Will Trump Really Declare a National Emergency to Build the Wall?

While fielding questions from reporters in the Rose Garden last week, President Trump floated the idea of circumventing Congress and using the military to build his long-promise border wall. “We can call a national emergency because of the security,” he said. “I haven’t done it. I may do it. But we can call a national emergency and build it very quickly.”
If anyone doubted the president was serious, several outlets have since reported that the White House has been discussing the prospect. Negotiations to resolve the issue and re-open the government have not been going well, with Democrats steadfastly refusing to include border-wall funding in a spending bill and Trump refusing to accept a bill that does not include over $5 billion of taxpayer money allocated toward its construction, which could ultimately cost as much as $70 billion. Something has to give. “We can only stay like this for so long,” a White House official told CNN on Saturday. Bringing the military into the picture may seem ridiculous and implausible, but then again so did shutting down the government.
On Monday morning, Trump tweeted something Rep. Adam Smith (D-VA) said Sunday on This Week with George Stephanopolous in an attempt to legitimize a potential national emergency declaration.
Congressman Adam Smith, the new Chairman of the House Armed Services Committee, just stated, “Yes, there is a provision in law that says a president can declare an emergency. It’s been done a number of times.” No doubt, but let’s get our deal done in Congress!
— Donald J. Trump (@realDonaldTrump) January 7, 2019
What Trump conveniently didn’t include in his tweet was the second part of Smith’s quote. “In this case, I think the president would be wide open to a court challenge saying, ‘Where is the emergency?’ You have to establish that in order to do this,” he told ABC on Sunday. “But beyond that, this would be a terrible use of Department of Defense dollars.”

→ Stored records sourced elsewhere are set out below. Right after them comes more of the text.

Definition PushOnRoutes (now : Z) (k : Sink) (port : string) (packet : Packet) (video_only : bool) (s : Scheduler) : Status * Scheduler :=
  let n := nd (si_node k) s in
  match RuntimeTopology.Prepare now (si_ingress k) (si_topo k) (h_tags (sc_heap s)) n port packet (si_pv k) with
  | Error st => (st, s)
  | Value None => (StatusOps.Ok, s)
  | Value shared =>
      let routes := List.filter (fun r => negb video_only || IsVideoRoute (re_contract r)) (default [] (RoutesFor (si_topo k) (n_id n) port)) in
      let '(s, rep) := fold_left (fun sr r => push_route (si_node k) shared (re_edge r) sr) routes (s, Some empty_report) in
      (StatusOps.Ok, each MarkReady (default [] (rp_targets <$> rep)) s)
  end.

Fixpoint take_event (sq : Z) (l : list (Z * json)) : option (json * list (Z * json)) :=
  match l with
  | [] => None
  | (x, d) :: l' => if x =? sq then Some (d, l') else (fun '(d', k) => (d', (x, d) :: k)) <$> take_event sq l'
  end.

Definition SinkEmit (now : Z) (k : Sink) (port : string) (packet : Packet) (s : Scheduler) : Status * Sink * Scheduler :=
  let s := on_nd (Node.NoteSeq (seq (header packet))) (si_node k) s in
  let video_port :=
    existsb (fun r => IsVideoRoute (re_contract r)) (default [] (RoutesFor (si_topo k) (n_id (nd (si_node k) s)) port)) in
  let keyframe := negb (Z.land (flags (header packet)) GE_PACKET_FLAG_KEYFRAME =? 0) in
  match (if keyframe && video_port then take_event (seq (header packet)) (si_pending k) else None) with
  | None => let '(st, s) := PushOnRoutes now k port packet false s in (st, k, s)
  | Some (detail, rest) =>
      let '(ev, tags) := MakeFormatEventPacket packet kFormatEventType detail (h_tags (sc_heap s)) in
      let s := on_heap (fun h => MkHeap (h_nodes h) (h_edges h) (h_inputs h) tags) s in
      let '(st, s) := PushOnRoutes now k port ev true s in
      if negb (StatusOps.ok st) then (st, k, s)
      else let '(st, s) := PushOnRoutes now (with_pending rest k) port packet false s in (st, with_pending rest k, s)
  end.
(* ===== verification/SchedulerProofs.v ===== *)
(** The bookkeeping of the scheduler: every call ends, no slot is lost, every
    retired version is reported once. *)

From stdpp Require Import base numbers list strings gmap relations.
From Stdlib Require Import ZArith Lia Ascii String.
From S2P Require Import Prelude Types Double Json GraphSpec CapabilityTypes Packet EdgeChannel InputBinding NodeRuntime RuntimeTopology Coordinator Scheduler SchedulerInvoke SchedulerSamples.

Local Open Scope string_scope.
Local Open Scope Z_scope.

(** ** State *)

Lemma on_heap_eq f s : on_heap f s = on_heap (fun _ => f (sc_heap s)) s.
Proof. done. Qed.

Lemma set_node_out r n h : node_of h r = None -> set_node r n h = h.
Proof.
  intros H. unfold set_node. rewrite list_insert_ge by (by apply lookup_ge_None). by destruct h.
Qed.
Lemma nd_set_eq r n s : is_Some (node_of (sc_heap s) r) -> nd r (set_nd r n s) = n.
Proof.
  intros Hr%lookup_lt_is_Some. unfold nd, set_nd, on_heap, node_of, set_node. simpl. by rewrite list_lookup_insert_eq.
Qed.
Lemma nd_set_ne r r' n s : r <> r' -> nd r' (set_nd r n s) = nd r' s.
Proof. intros H. unfold nd, set_nd, on_heap, node_of, set_node. simpl. by rewrite list_lookup_insert_ne. Qed.
Lemma set_nd_twice r n n' s : set_nd r n' (set_nd r n s) = set_nd r n' s.
Proof. unfold set_nd, on_heap, set_node. simpl. by rewrite list_insert_insert_eq. Qed.
Lemma set_nd_out r n s : node_of (sc_heap s) r = None -> set_nd r n s = s.
Proof. intros H. unfold set_nd, on_heap. rewrite set_node_out by done. by destruct s. Qed.

(** An update of a node in terms of the node it finds. *)
Lemma on_nd_twice f g r s : on_nd g r (on_nd f r s) = on_nd (fun n => g (f n)) r s.
Proof.
  unfold on_nd. destruct (node_of (sc_heap s) r) as [x|] eqn:E.
  - rewrite nd_set_eq by (rewrite E; by eexists). apply set_nd_twice.
  - by rewrite !set_nd_out by (rewrite ?set_nd_out; done).
Qed.

Lemma CloseNode_eq op_close r s : CloseNode op_close r s = on_nd (Node.with_state kClosed) r s.
Proof.
  unfold CloseNode. case_bool_decide as Hc.
  - unfold on_nd, Node.Close. by rewrite Hc.
  - by rewrite on_nd_twice.
Qed.
Lemma mv_park r e p s : R s (Park r e p s).
Proof. unfold Park. destruct (_ ≫= _); [apply (mv_parked _ M)|done]. Qed.
Lemma mv_push_route r p e s rep : R s (push_route r p e (s, rep)).1.
Proof.
  unfold push_route. destruct (HasParkedOn r e s); [apply mv_park|]. pose proof (push_edge_nodes e p (MkRouting (sc_heap s) rep 0 0)) as H.
  destruct (PushEdge _ _ _) as [o ro]. simpl in *. pose proof (mv_heap _ M s (ro_heap ro) H) as H1. destruct (bool_decide _); [|done].
  etransitivity; [exact H1|apply mv_park].
Qed.
Lemma mv_push_routes r p l : forall sr, R sr.1 (fold_left (fun sr x => push_route r p (re_edge x) sr) l sr).1.
Proof.
  induction l as [|x l IH]; intros [s rep]; [done|]. simpl. pose proof (mv_push_route r p (re_edge x) s rep) as H. etransitivity; [exact H|apply IH].
Qed.
Lemma mv_push_on k port p v s : R s (PushOnRoutes now k port p v s).2.
Proof.
  unfold PushOnRoutes. destruct (RuntimeTopology.Prepare _ _ _ _ _ _ _ _) as [[x|]|]; [|done|done]. set (l := List.filter _ _).
  pose proof (mv_push_routes (si_node k) (Some x) l (s, Some empty_report)) as H. destruct (fold_left _ l _) as [s1 rep]. simpl in *.
  etransitivity; [exact H|]. apply (mv_each R M), (mv_mark _ M).
Qed.

Lemma mv_emit k port p s : R s (SinkEmit now k port p s).2.
Proof.
  unfold SinkEmit. set (s1 := on_nd _ (si_node k) s). assert (H1 : R s s1) by by apply mv_calm.
  set (c := (_ && _)%bool). destruct (if c then take_event (seq (header p)) (si_pending k) else None) as [[detail rest]|].
  - destruct (MakeFormatEventPacket _ _ _ _) as [ev tags]. set (s2 := on_heap _ s1). assert (H2 : R s s2) by (etransitivity; [exact H1|apply mv_tags]).
    pose proof (mv_push_on k port ev true s2) as H3. destruct (PushOnRoutes now k port ev true s2) as [st s3]. simpl in H3.
    assert (H03 : R s s3) by by transitivity s2. destruct (negb (StatusOps.ok st)); [done|].
    pose proof (mv_push_on (with_pending rest k) port p false s3) as H4. destruct (PushOnRoutes _ _ _ _ _ s3) as [st' s4]. simpl in *. by transitivity s3.
  - pose proof (mv_push_on k port p false s1) as H3. destruct (PushOnRoutes _ _ _ _ _ s1) as [st s3]. simpl in *. by transitivity s1.
Qed.
Lemma mv_script {W} (x : script W) : forall k s, R s (run_script now k x s).2.
Proof.
  induction x as [res w|port p next IH|ty sev d next IH]; intros k s; [done| |].
  - simpl. pose proof (mv_emit k port p s) as H. destruct (SinkEmit now k port p s) as [[st k'] s1]. simpl in H. etransitivity; [exact H|apply IH].
  - cbn [run_script]. unfold SinkPublish. etransitivity; [|apply IH]. by apply (mv_report _ M).
Qed.

Lemma mv_wake e s s' : wake_producer op_close now e s = Some s' -> R s s'.
Proof.
  unfold wake_producer. destruct (Edge.ClearBackpressure _) as [c x]. pose proof (mv_set_ed R M e x s) as H1. set (s1 := set_ed e x s) in *.
  destruct c; simpl; [|by intros [= <-]]. destruct (producer_of e s1) as [up|]; [|by intros [= <-]].
  assert (H2 : R s (if HasParked up s1 then (RetryParked up s1).2 else s1)).
  { destruct (HasParked up s1); [|done]. etransitivity; [exact H1|apply (mv_retry_parked R M)]. }
  intros H. etransitivity; [exact H2|]. destruct (bool_decide _).
  - by apply (mv_retry_blocked R M op_close _ mv_tick) in H.
  - injection H as <-. apply (mv_mark _ M).
Qed.
Lemma mv_wakes l : forall s s', wake_producers op_close now l s = Some s' -> R s s'.
Proof.
  induction l as [|e l IH]; intros s s'; simpl; [by intros [= <-]|]. destruct (wake_producer op_close now e s) as [s1|] eqn:E; [|done].
  intros H. etransitivity; [by eapply mv_wake|by apply IH].
Qed.
Lemma mv_acquire i s b s' : AcquireBatch op_close now i s = Some (b, s') -> R s s'.
Proof.
  unfold AcquireBatch. destruct (h_inputs (sc_heap s) !! i) as [bnd|]; [|by intros [= _ <-]].
  destruct (TryAcquire _ _ _) as [[[batch bnd'] edges]|]; [|done]. set (s1 := on_heap _ s).
  assert (H1 : R s s1) by (unfold s1; rewrite on_heap_eq; by apply (mv_heap _ M)).
  destruct (wake_producers _ _ _ _) as [s2|] eqn:E2; [|done]. apply mv_wakes in E2. intros H. etransitivity; [exact H1|]. etransitivity; [exact E2|].
  destruct (sc_retired s2); [by injection H as _ <-|]. apply fmap_Some in H as (s3 & E3 & H). injection H as _ ->. by apply mv_tick.
Qed.

(** A change with the slot of [r] given back once in the middle of it. *)
Definition gives (r : nat) (s s' : Scheduler) : Prop :=
  exists s1 s2, R s s1 /\ (s2 = on_nd Node.CancelSchedule r s1 \/ s2 = on_nd Node.EndInvoke r s1) /\ R s2 s'.
Lemma gives_cancel r s s' : R (on_nd Node.CancelSchedule r s) s' -> gives r s s'.
Proof. intros H. exists s, (on_nd Node.CancelSchedule r s). split; [done|]. split; [by left|done]. Qed.
Lemma gives_end r s s' : R (on_nd Node.EndInvoke r s) s' -> gives r s s'.
Proof. intros H. exists s, (on_nd Node.EndInvoke r s). split; [done|]. split; [by right|done]. Qed.
Lemma gives_pre r a b c : R a b -> gives r b c -> gives r a c.
Proof. intros H (s1 & s2 & H1 & H2 & H3). exists s1, s2. split; [by transitivity b|done]. Qed.
Lemma gives_post r a b c : gives r a b -> R b c -> gives r a c.
Proof. intros (s1 & s2 & H1 & H2 & H3) H. exists s1, s2. split; [done|]. split; [done|by transitivity b]. Qed.
Lemma mv_if_mark (b : bool) r s : R s (if b then MarkReady r s else s).
Proof. destruct b; [apply (mv_mark _ M)|done]. Qed.

Section operators.
Context {W : Type} (op_process : W -> nat -> ProcessRequest -> script W) (hooks : Attached).

Lemma gives_call r req k w s res w' s' : RunProcessCall op_close op_process hooks now r req k w s = Some (res, w', s') -> gives r s s'.
Proof.
  unfold RunProcessCall. pose proof (mv_script (op_process w r req) k s) as H1. destruct (run_script now k (op_process w r req) s) as [[out w1] s1]. simpl in H1.
  intros H. apply (gives_pre r s s1); [exact H1|]. destruct out as [v|st]; [by injection H as _ _ <-; apply gives_end|].
  destruct (cancelled_ (nd r s1)); [by injection H as _ _ <-; apply gives_end|]. apply fmap_Some in H as (s2 & E & H). injection H as _ _ ->.
  apply (gives_pre r s1 (on_nd (Node.Fail st) r s1)); [by apply mv_calm|]. apply gives_end. by apply (mv_fail_finish R M HC HS) in E.
Qed.

Lemma mv_finish r w s w' s' : FinishNode op_close op_process hooks now r w s = Some (w', s') -> R s s'.
Proof.
  unfold FinishNode. set (flushed := match sc_bound s !! r with Some t => _ | None => _ end).
  assert (H1 : forall w1 s1, flushed = Some (w1, s1) -> R s s1).
  { unfold flushed. intros w0 s0. destruct (sc_bound s !! r) as [t|]; [|by intros [= _ <-]]. destruct (cancelled_ (nd r s)); [by intros [= _ <-]|]. set (s1 := on_nd _ r s).
    assert (Hs1 : R s s1) by by apply mv_calm. set (k := MkSink _ _ _ _ _). set (x := op_process _ _ _).
    pose proof (mv_script x k s1) as Hx. destruct (run_script now k x s1) as [[out w1] s2]. simpl in Hx. assert (Hs2 : R s s2) by by transitivity s1.
    destruct out as [v|st]; [by intros [= _ <-]|]. destruct (cancelled_ (nd r s2)); [by intros [= _ <-]|].
    intros (s3 & E & H)%fmap_Some. injection H as _ ->. etransitivity; [exact Hs2|].
    etransitivity; [apply (mv_calm (Node.Fail st) r), calm_fail|]. by apply (mv_node_failed R M HC HS) in E. }
  destruct flushed as [[w1 s1]|]; [|done]. specialize (H1 w1 s1 eq_refl). set (s2 := on_eos _ s1). intros (s3 & E & H)%fmap_Some. injection H as _ ->.
  etransitivity; [exact H1|]. etransitivity; [apply (mv_eos _ M)|]. by apply (mv_retry_blocked R M op_close _ mv_tick) in E.
Qed.
Lemma mv_try_finish r w s won w' s' : try_finish op_close op_process hooks now r w s = (won, Some (w', s')) -> R s s'.
Proof.
  unfold try_finish. pose proof (calm_draining (nd r s)) as Hc. destruct (Node.TryEnterDraining (nd r s)) as [b n]. simpl in Hc.
  pose proof (mv_node _ M r n s Hc) as H1. destruct b; intros H.
  - injection H as _ H. apply mv_finish in H. etransitivity; [exact H1|exact H].
  - by injection H as _ _ <-.
Qed.

Lemma gives_source r t w s w' s' : RunSource op_close op_process hooks now r t w s = Some (w', s') -> gives r s s'.
Proof.
  unfold RunSource. destruct (paused_ _ && _); [by intros [= _ <-]; apply gives_cancel|]. destruct (stopping_ _ || _).
  { intros H. apply gives_cancel. destruct (try_finish _ _ _ _ _ _ _) as [won out] eqn:E. simpl in H. subst out. by apply mv_try_finish in E. }
  set (s1 := on_nd Node.BeginInvoke r s). assert (H1 : R s s1) by apply (mv_calm Node.BeginInvoke), calm_begin.
  destruct (RunProcessCall _ _ _ _ _ _ _ _ s1) as [[[[[]|] w1] s2]|] eqn:E; [| | |done]; apply gives_call in E; intros H; apply (gives_pre r s s1 _ H1), (gives_post r s1 s2 _ E).
  - destruct (held_ (nd r s2)); [by injection H as _ <-|]. pose proof (mv_outputs_blocked r t s2) as Hb. destruct (OutputsBlocked r t s2) as [b s3]. simpl in Hb.
    injection H as _ <-. etransitivity; [exact Hb|]. destruct b; [done|apply (mv_mark _ M)].
  - destruct (try_finish _ _ _ _ _ _ _) as [won out] eqn:E2. simpl in H. subst out. by apply mv_try_finish in E2.
  - by injection H as _ <-.
Qed.

Lemma mv_begin r b s : R s (begin_batch r b s).2.
Proof.
  unfold begin_batch. simpl. etransitivity; [by apply (mv_calm (fun n => Node.with_parameters (Params.SwitchAtPacketBoundary (FirstSeq b) (parameters_ n)).2 n) r)|].
  etransitivity; [apply (mv_calm Node.BeginInvoke), calm_begin|]. by apply mv_calm.
Qed.

Lemma gives_process r t i w s w' s' : RunProcess op_close op_process hooks now r t i w s = Some (w', s') -> gives r s s'.
Proof.
  unfold RunProcess. destruct (AcquireBatch _ _ _ _) as [[[b|] s1]|] eqn:Ea; [| |done]; apply mv_acquire in Ea; intros H; apply (gives_pre r s s1 _ Ea).
  - pose proof (mv_begin r b s1) as Hb. destruct (begin_batch r b s1) as [p s2]. simpl in Hb. destruct (MoveBatchInto b) as [names inputs].
    apply (gives_pre r s1 s2 _ Hb). destruct (RunProcessCall _ _ _ _ _ _ _ _ s2) as [[[[v|] w1] s3]|] eqn:E; [| |done]; apply gives_call in E; apply (gives_post r s2 s3 _ E).
    + destruct (held_ (nd r s3)); [by injection H as _ <-|]. destruct (may_be_ready i s3); [injection H as _ <-; apply (mv_mark _ M)|].
      destruct (input_ended i s3); [|by injection H as _ <-]. destruct (try_finish _ _ _ _ _ _ _) as [won out] eqn:E2. simpl in H. subst out. by apply mv_try_finish in E2.
    + by injection H as _ <-.
  - apply gives_cancel. set (s2 := on_nd Node.CancelSchedule r s1) in *. destruct (input_ended i s2); [|injection H as _ <-; apply mv_if_mark].
    destruct (try_finish _ _ _ _ _ _ _) as [won [[w1 s3]|]] eqn:E2; [|by destruct won]. apply mv_try_finish in E2. destruct won; injection H as _ <-; [done|].
    etransitivity; [exact E2|apply mv_if_mark].
Qed.

Lemma mv_park_async r z s : R s (ParkAsync r z s).
Proof.
  unfold ParkAsync. set (s1 := on_nd Node.EnterAsyncPending r s). assert (H1 : R s s1) by (apply mv_calm; intros n; by apply calm_cas).
  set (freed := if z then _ else _). destruct freed; [|done]. unfold Node.TryLeaveAsyncPending. pose proof (calm_cas kAsyncPending kReady (nd r s1) eq_refl) as Hc.
  destruct (Node.cas_state kAsyncPending kReady (nd r s1)) as [g n]. simpl in Hc. etransitivity; [exact H1|]. etransitivity; [by apply (mv_node _ M r n)|].
  apply mv_if_mark.
Qed.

Smith isn’t the only lawmaker to question the legality of Trump’s scheme to follow through on his biggest campaign promise. Rep. Hakeem Jeffries (D-NY) told MSNBC on Sunday that the president “absolutely does not have the authority” to declare a national emergency in service of building a border, adding that it seems to him that if there’s any national emergency it’s “because of the individual who’s sitting at 1600 Pennsylvania Avenue.” Sen. Jeff Merkely (D-OR) agrees. “The law is very specific about a declaration of war, about the type of threat that’s posed to the United States,” he told CNN on Monday. “Realize that in the year 2000, there were 200,000 people at peak coming to our border, 200,000. We’re at about a fifth of that right now. So how could this possibly be framed as a national emergency?”
As Merkely noted, illegal immigration in no way warrants the declaration of a national emergency. But Trump appears poised to use any means necessary to construct a border wall. It’s not as if declaring a national emergency just occurred to him last week, either. In December, former Trump adviser Steve Bannon explained to New York Magazine that declaring a national emergency and enlisting the military to build the wall may be the president’s best course of action. “You either have a crisis or you don’t,” he said. “If it’s a crisis, act like it. Declare a national-security emergency on the southern border. Deploy troops not to assist the Border Patrol but to replace them, then you bring in the Army Corps of Engineers to build the wall. Get the backhoes out and start digging. The Democrats, the Establishment Republicans, the media, maybe the courts — they all go nuts. Everybody fights it. But you are Trump, and you are finally building a fucking wall.”
It may not be this easy. As Popular Information’s Judd Legum points out, the National Emergencies Act of 1976 states that if the president calls a national emergency, the House of Representatives can pass a resolution to rescind it. Once that happens, the Senate has 18 days to uphold the House resolution. Though the Republican-controlled Senate has yet to rebuke Trump in any significant way, giving him the power to commandeer the military for a vanity project would be a new low, although one to which it would be unwise to put it past the GOP to sink. There’s also the issue of a potential court challenge, as Smith pointed out on Sunday.
Americans may discover the extent of the president’s authority sooner rather than later. On Monday, Trump announced that he will address the nation regarding “the Humanitarian and National Security crisis on our Southern Border” from the Oval Office on Tuesday night. A few hours before the announcement was made, Press Secretary Sarah Huckabee Sanders tweeted that Trump “will travel to the Southern border on Thursday to meet with those on the front lines of the national security and humanitarian crisis,” where he will surely give yet another address flanked by a cadre of border agents.
I am pleased to inform you that I will Address the Nation on the Humanitarian and National Security crisis on our Southern Border. Tuesday night at 9:00 P.M. Eastern.
— Donald J. Trump (@realDonaldTrump) January 7, 2019
Whether Trump will use the address to declare a national emergency or simply stress the need for border security as he has been doing since he shut down the government over it, there’s no doubt it will be rife with lies and mischaracterizations.